Но на прежнем месте его уже не было. Секунду назад я мог бы коснуться его рукой, а сейчас он висел в воздухе над каменными плитами двора, метрах в десяти от меня. Пальцы чудовища, словно стальные шипы, пронзили его руки, грудь, бедра, но, корчась от боли, король по-прежнему сжимал в кулаках горящие страницы «Песней». Шрайк держал его перед собой, как отец, поднявший сына над крестильной купелью.

– Уничтожь! – кричал Билли, беспомощно дергая проколотыми руками. – Уничтожь!

Я остановился у края фонтана и оперся на парапет. Что я должен уничтожить? Шрайка? Потом я решил, что он имел в виду поэму… И наконец до меня дошло: и то, и другое. Кучи рукописей – не менее тысячи страниц – лежали на дне фонтана. Я поднял канистру.

Шрайк не сдвинулся с места, а в следующее мгновение он едва заметным плавным движением прижал короля Билли к своей груди. Билли скорчился от боли и слабо вскрикнул, когда длинный стальной шип, разорвав его аляповатый шелковый наряд, вышел над самой грудной костью. Я тупо уставился на него и почему-то вспомнил коллекцию бабочек, которую собирал в детстве. Потом медленно и неуклюже, как автомат, принялся поливать рукописи керосином.

– Сожги их, Мартин! – задыхаясь, хрипел король Билли. – Ради Бога, сожги!

Я подобрал выроненную им зажигалку. Шрайк не двигался. По королевской мантии, сливаясь с алыми квадратами узора, расползались пятна крови. Я щелкнул древним устройством раз, другой, третий, но пламени не было – только искры летели. Сквозь слезы я смотрел на труд своей жизни, сваленный кучей на дне пыльного фонтана. Зажигалка выпала из моих рук.

Билли закричал и забился в объятиях Шрайка. Я слышал, как сталь со скрежетом прошла по кости.

– Сожги! – хрипел король. – Мартин… О Боже!

Я развернулся, пятью быстрыми шагами преодолел разделявшее нас расстояние и выплеснул полканистры. От керосиновой вони у меня хлынули слезы. Билли и чудовище, державшее его, намокли и выглядели теперь как два комика из старого голобурлеска. Билли моргал и кричал что-то бессвязное, на граненой морде Шрайка отражалось расцвеченное метеорами небо, и в этот момент одна из искр от тлеющих страниц, которые Билли все еще сжимал в руках, попала на керосин.

Я прикрыл лицо руками (поздно – бороду и брови опалило) и стал отступать, пока не уперся в парапет фонтана.

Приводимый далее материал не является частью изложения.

Lemma exec_apart_sound es s s' : exec_apart es s = Some s' -> rtc apart_step s s'.
Proof.
  revert s. induction es as [|e es IH]; intros s; simpl.
  { intros [= <-]. apply rtc_refl. }
  intros (s1 & E1 & E)%bind_Some. destruct (overlap s1) eqn:Eo; [done|].
  eapply rtc_l; [split; [|exact Eo]|by apply IH].
  destruct e; [by eapply start_push_sound|by eapply next_step_sound].
Qed.

(** ** The invariant of the protocol *)

(** [nOfItems] lags behind: the ring of the items between [read] and [write],
    [q], differs from the shared one in its count only.  [lag] is one while
    the producer has advanced [write] but not the count, [lead] one while the
    consumer has advanced [read] but not the count.  What a thread has loaded is
    still the count. *)
Definition lag (p : producer) : Z := match p with PWritten | PLoaded _ => 1 | _ => 0 end.
Definition lead (c : consumer) : Z := match c with CRead | CLoaded _ => 1 | _ => 0 end.

Definition with_count (q : MemQueue.t Item) (n : Z) : MemQueue.t Item :=
  q <| MemQueue.nOfItems := n |>.

Definition prod_ok (q : MemQueue.t Item) (n : Z) (p : producer) : Prop :=
  match p with
  | PIdle => True
  | PFilled x => n < MemQueue.qlength q /\
      MemQueue.rawData q !! Z.to_nat (MemQueue.qwrite q) = Some x
  | PWritten => n < MemQueue.qlength q
  | PLoaded reg => n < MemQueue.qlength q /\ reg = n
  end.

Definition cons_ok (q : MemQueue.t Item) (n : Z) (c : consumer) : Prop :=
  match c with
  | CIdle => True
  | CGot x => 0 < n /\ head (MemQueue.contents q) = Some x
  | CClamped x m => 0 < n /\ m = 1 /\ head (MemQueue.contents q) = Some x
  | CRead => 0 < n
  | CLoaded reg => 0 < n /\ reg = n
  end.

(** [inv q s]: the ring [q] of the waiting items explains the state [s] *)
Record inv (q : MemQueue.t Item) (s : state) (n : Z) : Prop := {
  inv_wf : MemQueue.wf q;
  inv_ring : ring s = with_count q n;
  inv_count : MemQueue.nOfItems q = n + lag (prod s) - lead (cons s);
  inv_range : 0 <= n <= MemQueue.qlength q;
  inv_hist : pushed s = popped s ++ MemQueue.contents q;
  inv_prod : prod_ok q n (prod s);
  inv_cons : cons_ok q n (cons s);
  inv_apart : overlap s = false
}.
(* ===== verification/Filters.v ===== *)
(** * The SPTK filters of the vocoder (mage/src/Vocoder.cpp, 410-573)

    All the arrays of the vocoder live in one allocation [mem]: the functions
    take it with the positions of their pointer arguments in it, and every
    access is checked against its length. *)

From Stdlib Require Import Field Qcanon.
From S2P Require Import Prelude Num Constants.
#[local] Open Scope Z_scope.

Module Filters.

(** ** Footprints *)

(** [mem'] is [mem] but for the positions [lo], ..., [hi - 1] *)
Definition footprint {A} (lo hi : Z) (mem mem' : list A) : Prop :=
  zlen mem' = zlen mem /\
  forall k : nat, ~ lo <= Z.of_nat k < hi -> mem' !! k = mem !! k.

#[global] Instance footprint_preorder {A} lo hi : PreOrder (@footprint A lo hi).
Proof.
  split; [by intros mem|]. intros m1 m2 m3 [L1 E1] [L2 E2].
  split; [congruence|]. intros k Hk. by rewrite E2, E1.
Qed.

Lemma footprint_len {A} lo hi (mem mem' : list A) :
  footprint lo hi mem mem' -> zlen mem' = zlen mem.
Proof. by intros []. Qed.

Lemma footprint_weaken {A} lo hi lo' hi' (mem mem' : list A) :
  lo' <= lo -> hi <= hi' -> footprint lo hi mem mem' -> footprint lo' hi' mem mem'.
Proof. intros ?? [L E]. split; [done|]. intros k Hk. apply E. lia. Qed.

Lemma footprint_wr {A} lo hi (m0 mem : list A) i x :
  footprint lo hi m0 mem -> lo <= i < hi -> 0 <= i < zlen m0 ->
  yields (wr mem i x) (footprint lo hi m0).
Proof.
  intros [L E] Hi Hl. rewrite wr_ok by lia. apply yields_ok.
  split; [by rewrite zlen_insert|]. intros k Hk.
  rewrite list_lookup_insert_ne by lia. by apply E.
Qed.

Lemma footprint_rd {A} lo hi (m0 mem : list A) i :
  footprint lo hi m0 mem -> 0 <= i < zlen m0 -> yields (rd mem i) (fun _ => True).
Proof.
  intros [L _] Hi. eapply yields_mono; [apply yields_rd; lia|done].
Qed.

(** run through a body whose reads and writes lie in the allocation *)
Ltac foot_step :=
  match goal with
  | |- yields (rd _ _ ≫= _) _ =>
      eapply yields_bind; [eapply footprint_rd; [eassumption|nia]|intros ? _]
  | |- yields (wr _ _ _ ≫= _) _ =>
      eapply yields_bind; [eapply footprint_wr; [eassumption|nia|nia]|intros ? ?]
  | |- yields (wr _ _ _) _ => eapply footprint_wr; [eassumption|nia|nia]
  | |- yields (Ok _) _ => apply yields_ok
  end.
Ltac foot := cbn beta zeta; repeat foot_step; try assumption.

Section Filters.
Context {F : Type} `{NumOps F}.
#[local] Open Scope num_scope.
#[local] Open Scope Z_scope.

(** ** Definitions *)

(** [movem( &mem[a], &mem[b], size, nitem )]: the copy is upward when the source
    is above the destination, downward otherwise; it moves whole elements *)
Definition movem {A} (mem : list A) (a b nitem : Z) : Res (list A) :=
  let move i mem := v ← rd mem (a + i); wr mem (b + i) v in
  if b <? a then for_up 0 nitem move mem
  else for_down (nitem - 1) 0 move mem.

(** [mc2b( mc, &mem[b], m, a )] *)
Definition mc2b (mc : list F) (mem : list F) (b m : Z) (a : F) : Res (list F) :=
  x ← rd mc m;
  mem ← wr mem (b + m) x;
  for_down (m - 1) 0 (fun k mem =>
    x ← rd mc k;
    y ← rd mem (b + (k + 1));
    wr mem (b + k) (x - a * y)%num) mem.

(** [gnorm( &mem[c1], &mem[c2], m, g )] *)
Definition gnorm (mem : list F) (c1 c2 m : Z) (g : F) : Res (list F) :=
  if negb (g =? nZ 0)%num then
    x ← rd mem c1;
    let k := (nZ 1 + g * x)%num in
    mem ← for_down m 1 (fun m mem =>
      x ← rd mem (c1 + m); wr mem (c2 + m) (x / k)%num) mem;
    wr mem c2 (npow k (nZ 1 / g)%num)
  else
    mem ← movem mem (c1 + 1) (c2 + 1) m;
    x ← rd mem c1;
    wr mem c2 (nexp x).

(** [mglsadff( x, &mem[b], m, a, &mem[d] )] *)
Definition mglsadff (x : F) (b m : Z) (a : F) (d : Z) (mem : list F)
    : Res (F * list F) :=
  let aa := (nZ 1 - a * a)%num in
  d0 ← rd mem d;
  b1 ← rd mem (b + 1);
  '(y, mem) ← for_up 1 m (fun i '(y, mem) =>
    di ← rd mem (d + i);
    dn ← rd mem (d + (i + 1));
    dp ← rd mem (d + (i - 1));
    mem ← wr mem (d + i) (di + a * (dn - dp))%num;
    di ← rd mem (d + i);
    bn ← rd mem (b + (i + 1));
    Ok ((y + di * bn)%num, mem)) ((d0 * b1)%num, mem);
  let x := (x - y)%num in
  mem ← for_down m 1 (fun i mem =>
    dp ← rd mem (d + (i - 1)); wr mem (d + i) dp) mem;
  d0 ← rd mem d;
  mem ← wr mem d (a * d0 + aa * x)%num;
  Ok (x, mem).

(** [mglsadf( x, &mem[b], m, a, n, &mem[d] )] *)
Definition mglsadf (x : F) (b m : Z) (a : F) (n d : Z) (mem : list F)
    : Res (F * list F) :=
  for_up 0 n (fun i '(x, mem) => mglsadff x b m a (d + i * (m + 1)) mem) (x, mem).

(** [mlsafir( x, &mem[b], m, a, &mem[d] )] *)
Definition mlsafir (x : F) (b m : Z) (a : F) (d : Z) (mem : list F)
    : Res (F * list F) :=
  let aa := (nZ 1 - a * a)%num in
  mem ← wr mem d x;
  d0 ← rd mem d;
  d1 ← rd mem (d + 1);
  mem ← wr mem (d + 1) (aa * d0 + a * d1)%num;
  '(y, mem) ← for_up 2 (m + 1) (fun i '(y, mem) =>
    di ← rd mem (d + i);
    dn ← rd mem (d + (i + 1));
    dp ← rd mem (d + (i - 1));
    mem ← wr mem (d + i) (di + a * (dn - dp))%num;
    di ← rd mem (d + i);
    bi ← rd mem (b + i);
    Ok ((y + di * bi)%num, mem)) (nZ 0, mem);
  mem ← for_down (m + 1) 2 (fun i mem =>
    dp ← rd mem (d + (i - 1)); wr mem (d + i) dp) mem;
  Ok (y, mem).

(** [( 1 & i ) ? v : -v] *)
Definition alternate (i : Z) (v : F) : F := if Z.odd i then v else (- v)%num.
Lemma unvoice_swept noise src p count :
  ring_len src -> 0 <= p < zlen src -> 0 <= count <= p -> count <= PSOLA_MAX_T0 ->
  yields (unvoice noise src p count) (fun r => r.1 = (p - count + 1) mod zlen src /\
    exists i s1, swept src (p - count) (count + 1) (fun _ _ => nZ 0) (i, s1) /\
      r.2 = <[Z.to_nat (p - count) := noise]> s1).
Proof.
  unfold ring_len. intros L Hp Hc Hm. assert (PSOLA_MAX_OUT_BUFFER_LENGTH = 16 * PSOLA_MAX_T0) by done.
  assert (PSOLA_MAX_T0 = 2048) by done. unfold unvoice. cbn zeta. eapply yields_bind.
  { apply (sweep_swept 0 (count + 1) _ (fun _ _ => nZ 0)); try lia. by intros. }
  intros [i s1] S1. rewrite Z.sub_0_r in S1. pose proof S1 as (_ & L1 & _). cbn [snd] in L1.
  zbool. rewrite wr_ok, bind_Ok by lia. apply yields_ok. cbn [fst snd]. split.
  - rewrite wrapped_next; rewrite zlen_insert, L1; [done|lia|lia].
  - by exists i, s1.
Qed.

(** a negative index: the excitation turns unvoiced while the pulse of the
    running period lies behind the end of the ring *)
Lemma unvoice_overruns noise src p count :
  0 <= p < count -> unvoice noise src p count = Undef OutOfBounds.
Proof.
  intros Hc. unfold unvoice, sweep. cbn zeta.
  rewrite for_up_cons by lia. unfold upd. by rewrite rd_oob by lia.
Qed.

(** the place of the next pulse: always [PSOLA_MAX_T0] samples and the rest of
    the period ahead of the sample that is taken *)
Record placed (v : t F) : Prop := {
  placed_len : ring_len (source v);
  placed_tail : 0 <= tail_s v < PSOLA_MAX_OUT_BUFFER_LENGTH;
  placed_count : 0 <= Vocoder.count (base v) <= PSOLA_MAX_T0;
  placed_pulse : p_s v
    = (tail_s v + PSOLA_MAX_T0 + Vocoder.count (base v)) mod PSOLA_MAX_OUT_BUFFER_LENGTH
}.

(** the next sample stays in the ring *)
Definition in_ring (v : t F) (ct0 : Z) : Prop :=
  rounded_period (base v) = Ok ct0 /\
  (Vocoder.voiced (base v) = true -> Vocoder.count (base v) = 0 -> 0 < ct0) /\
  (Vocoder.voiced (base v) = false -> Vocoder.count (base v) <= p_s v).

(** what the excitation changes *)
Definition excited (n : Z) (v v' : t F) : Prop :=
  (c v', inc v', cc v', d v', head_c v', tail_c v', hopLen v', countInitPop v')
  = (c v, inc v, cc v, d v, head_c v, tail_c v, hopLen v, countInitPop v) /\
  base v' = (base v) <| Vocoder.count := n |>.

На мгновение этот костер превратился в поразительное огненное изваяние – желто-голубую Pieta[28] с четверорукой мадонной, держащей перед собой тело Христа. Затем объятая огнем фигура скорчилась и выгнулась дугой, словно ее не пронзали стальные шипы и два десятка скальпелеобразных пальцев, и раздался крик, такой крик… До сего дня не могу поверить, что он исходил от человеческой половины этой слившейся в смертельном объятии пары. Крик этот швырнул меня на колени. Тысячекратно отраженный от каменных стен, он возвращался ко мне снова и снова, поднимая в воздух голубей со всего города. Крик не прекратился и после того, как пылающее видение разом пропало, не оставив после себя ни кучки пепла на земле, ни пятнышка на сетчатке. Прошла еще минута или две, прежде чем до меня дошло: теперь кричу я сам.


Все пошло прахом, как, впрочем, и следовало ожидать. В реальной жизни хорошие концовки случаются редко.

Несколько месяцев, а может, и целый год, я переписывал испорченные керосином страницы и восстанавливал сгоревшие. Вряд ли вы удивитесь, узнав, что поэму я так и не закончил. И дело тут не во мне. Моя муза ушла.

Град Поэтов дряхлел и разрушался. Я прожил там еще год или два – возможно, и все пять. Право, не помню. Тогда я был малость того. Доныне сохранились записи первых паломников, повествующие об изможденном, оборванном, заросшем бородою человеке с безумными глазами, который нарушал их гефсиманский сон непристойными выкриками. Этот помешанный постоянно околачивался возле Гробниц и, потрясая кулаками, требовал, чтобы трусливая тварь, прячущаяся внутри, вышла к нему.